> [Work to complete]:
Print the records exactly as they are written.

> [Given entries]:
__________

Variable RuneCountInString : string -> nat.
Variable runesPrefix : string -> nat -> string.
Variable truncateRunes : string -> nat -> string.
Variable isValidChannelNameCharacters : string -> bool.
Variable ToLower : string -> string.
Variable SlackConvertChannelName : string -> string -> string.
Variable SplitChannelsByMemberSize : list SlackChannel -> nat -> list SlackChannel * list SlackChannel.
Variables IsPlainMessage IsFileComment IsBotMessage IsJoinLeaveMessage IsMeMessage
  IsChannelTopicMessage IsChannelPurposeMessage IsChannelNameMessage : SlackPost -> bool.
Variable SlackConvertTimeStamp : string -> Z.
Variable propsRuneCount : list SlackAttachment -> nat.
Variable copyAttachment : SlackFile -> option string.
Variable newId : string.
Variable sortPosts : list SlackPost -> list SlackPost.
Variable remote : gmap string PostJSON.

(** [Transformer.Transform]. [TransformAllChannels] always returns nil and
    the storage factory's error is not modelled, so neither error return
    is reached. [PopulateUserMemberships] and [PopulateChannelMemberships]
    write nothing to the log but their opening [t.Logger.Info] line, which
    is appended here at their calls. *)
Definition Transform (cfg : TransformConfig) (slackExport : SlackExport) (inter : Intermediate)
    (h : Heap) (lg : list LogLine) : Intermediate * Heap * list LogLine :=
  let '(inter, lg) := TransformUsers RuneCountInString (se_Users slackExport) (cfg_AuthDataAsEmail cfg)
                        (cfg_AuthService cfg) inter lg in
  let '(inter, lg) :=
    if negb (cfg_SkipChannels cfg) then
      let '(inter, lg) := TransformAllChannels RuneCountInString truncateRunes isValidChannelNameCharacters
                            ToLower SlackConvertChannelName SplitChannelsByMemberSize slackExport inter lg in
      (PopulateChannelMemberships (PopulateUserMemberships inter),
       lg ++ [LogLn LevelInfo msgPopulatingUserMemberships None; LogLn LevelInfo msgPopulatingChannelMemberships None])
    else (inter, lg) in
  if negb (cfg_SkipPosts cfg)
  then TransformPosts RuneCountInString runesPrefix IsPlainMessage IsFileComment IsBotMessage
         IsJoinLeaveMessage IsMeMessage IsChannelTopicMessage IsChannelPurposeMessage IsChannelNameMessage
         SlackConvertTimeStamp propsRuneCount copyAttachment newId sortPosts remote cfg slackExport inter h lg
  else (inter, h, lg).

End Transform.

(* ------------------------------------------------------------------ *)
(** ** Histories of store operations *)

(** A history of calls made on one store instance. *)
Inductive StoreOp :=
  | OpStore (threadTS : string) (post : loc)
  | OpLookup (threadTS : string)
  | OpHas (threadTS : string).

Fixpoint runOps (h : Heap) (s : ThreadsStorage) (ops : list StoreOp) : Heap * ThreadsStorage :=
  match ops with
  | [] => (h, s)
  | OpStore T l :: ops' => runOps h (StoreThread s T l) ops'
  | OpLookup T :: ops' => let '(_, h', s') := LookupThread h s T in runOps h' s' ops'
  | OpHas _ :: ops' => runOps h s ops'
  end.

(** The identifiers a history touches, in the words of spec 3 and 4.1: those
    stored, and those successfully looked up; a lookup succeeds when the
    identifier was touched before or when the backing store holds it. *)
Fixpoint touchedIds (b : Backend) (acc : gset string) (ops : list StoreOp) : gset string :=
  match ops with
  | [] => acc
  | OpStore T _ :: ops' => touchedIds b ({[T]} ∪ acc) ops'
  | OpLookup T :: ops' =>
      if bool_decide (T ∈ acc \/ is_Some (remoteLookup b T))
      then touchedIds b ({[T]} ∪ acc) ops' else touchedIds b acc ops'
  | OpHas _ :: ops' => touchedIds b acc ops'
  end.

(** Every post pointer of the local map points into the heap. *)
Definition store_in_heap (s : ThreadsStorage) (h : Heap) : Prop :=
  forall T l, ts_local s !! T = Some l -> is_Some (h_posts h !! l).

(** Allocation never reuses a live location. *)
Definition heap_wf (h : Heap) : Prop :=
  forall l, is_Some (h_posts h !! l) -> l < h_next h.

(* ------------------------------------------------------------------ *)
(** ** Concrete instances for evaluation *)

(** Rune counting and rune prefixes on ASCII text, where runes are bytes. *)
Definition asciiRuneCount (s : string) : nat := String.length s.
Definition asciiRunesPrefix (s : string) (n : nat) : string := String.substring 0 n s.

__________

> [Result of this exercise]:
Variable RuneCountInString : string -> nat.
Variable runesPrefix : string -> nat -> string.
Variable truncateRunes : string -> nat -> string.
Variable isValidChannelNameCharacters : string -> bool.
Variable ToLower : string -> string.
Variable SlackConvertChannelName : string -> string -> string.
Variable SplitChannelsByMemberSize : list SlackChannel -> nat -> list SlackChannel * list SlackChannel.
Variables IsPlainMessage IsFileComment IsBotMessage IsJoinLeaveMessage IsMeMessage
  IsChannelTopicMessage IsChannelPurposeMessage IsChannelNameMessage : SlackPost -> bool.
Variable SlackConvertTimeStamp : string -> Z.
Variable propsRuneCount : list SlackAttachment -> nat.
Variable copyAttachment : SlackFile -> option string.
Variable newId : string.
Variable sortPosts : list SlackPost -> list SlackPost.
Variable remote : gmap string PostJSON.

(** [Transformer.Transform]. [TransformAllChannels] always returns nil and
    the storage factory's error is not modelled, so neither error return
    is reached. [PopulateUserMemberships] and [PopulateChannelMemberships]
    write nothing to the log but their opening [t.Logger.Info] line, which
    is appended here at their calls. *)
Definition Transform (cfg : TransformConfig) (slackExport : SlackExport) (inter : Intermediate)
    (h : Heap) (lg : list LogLine) : Intermediate * Heap * list LogLine :=
  let '(inter, lg) := TransformUsers RuneCountInString (se_Users slackExport) (cfg_AuthDataAsEmail cfg)
                        (cfg_AuthService cfg) inter lg in
  let '(inter, lg) :=
    if negb (cfg_SkipChannels cfg) then
      let '(inter, lg) := TransformAllChannels RuneCountInString truncateRunes isValidChannelNameCharacters
                            ToLower SlackConvertChannelName SplitChannelsByMemberSize slackExport inter lg in
      (PopulateChannelMemberships (PopulateUserMemberships inter),
       lg ++ [LogLn LevelInfo msgPopulatingUserMemberships None; LogLn LevelInfo msgPopulatingChannelMemberships None])
    else (inter, lg) in
  if negb (cfg_SkipPosts cfg)
  then TransformPosts RuneCountInString runesPrefix IsPlainMessage IsFileComment IsBotMessage
         IsJoinLeaveMessage IsMeMessage IsChannelTopicMessage IsChannelPurposeMessage IsChannelNameMessage
         SlackConvertTimeStamp propsRuneCount copyAttachment newId sortPosts remote cfg slackExport inter h lg
  else (inter, h, lg).

End Transform.

(* ------------------------------------------------------------------ *)
(** ** Histories of store operations *)

(** A history of calls made on one store instance. *)
Inductive StoreOp :=
  | OpStore (threadTS : string) (post : loc)
  | OpLookup (threadTS : string)
  | OpHas (threadTS : string).

Fixpoint runOps (h : Heap) (s : ThreadsStorage) (ops : list StoreOp) : Heap * ThreadsStorage :=
  match ops with
  | [] => (h, s)
  | OpStore T l :: ops' => runOps h (StoreThread s T l) ops'
  | OpLookup T :: ops' => let '(_, h', s') := LookupThread h s T in runOps h' s' ops'
  | OpHas _ :: ops' => runOps h s ops'
  end.

(** The identifiers a history touches, in the words of spec 3 and 4.1: those
    stored, and those successfully looked up; a lookup succeeds when the
    identifier was touched before or when the backing store holds it. *)
Fixpoint touchedIds (b : Backend) (acc : gset string) (ops : list StoreOp) : gset string :=
  match ops with
  | [] => acc
  | OpStore T _ :: ops' => touchedIds b ({[T]} ∪ acc) ops'
  | OpLookup T :: ops' =>
      if bool_decide (T ∈ acc \/ is_Some (remoteLookup b T))
      then touchedIds b ({[T]} ∪ acc) ops' else touchedIds b acc ops'
  | OpHas _ :: ops' => touchedIds b acc ops'
  end.

(** Every post pointer of the local map points into the heap. *)
Definition store_in_heap (s : ThreadsStorage) (h : Heap) : Prop :=
  forall T l, ts_local s !! T = Some l -> is_Some (h_posts h !! l).

(** Allocation never reuses a live location. *)
Definition heap_wf (h : Heap) : Prop :=
  forall l, is_Some (h_posts h !! l) -> l < h_next h.

(* ------------------------------------------------------------------ *)
(** ** Concrete instances for evaluation *)

(** Rune counting and rune prefixes on ASCII text, where runes are bytes. *)
Definition asciiRuneCount (s : string) : nat := String.length s.
Definition asciiRunesPrefix (s : string) (n : nat) : string := String.substring 0 n s.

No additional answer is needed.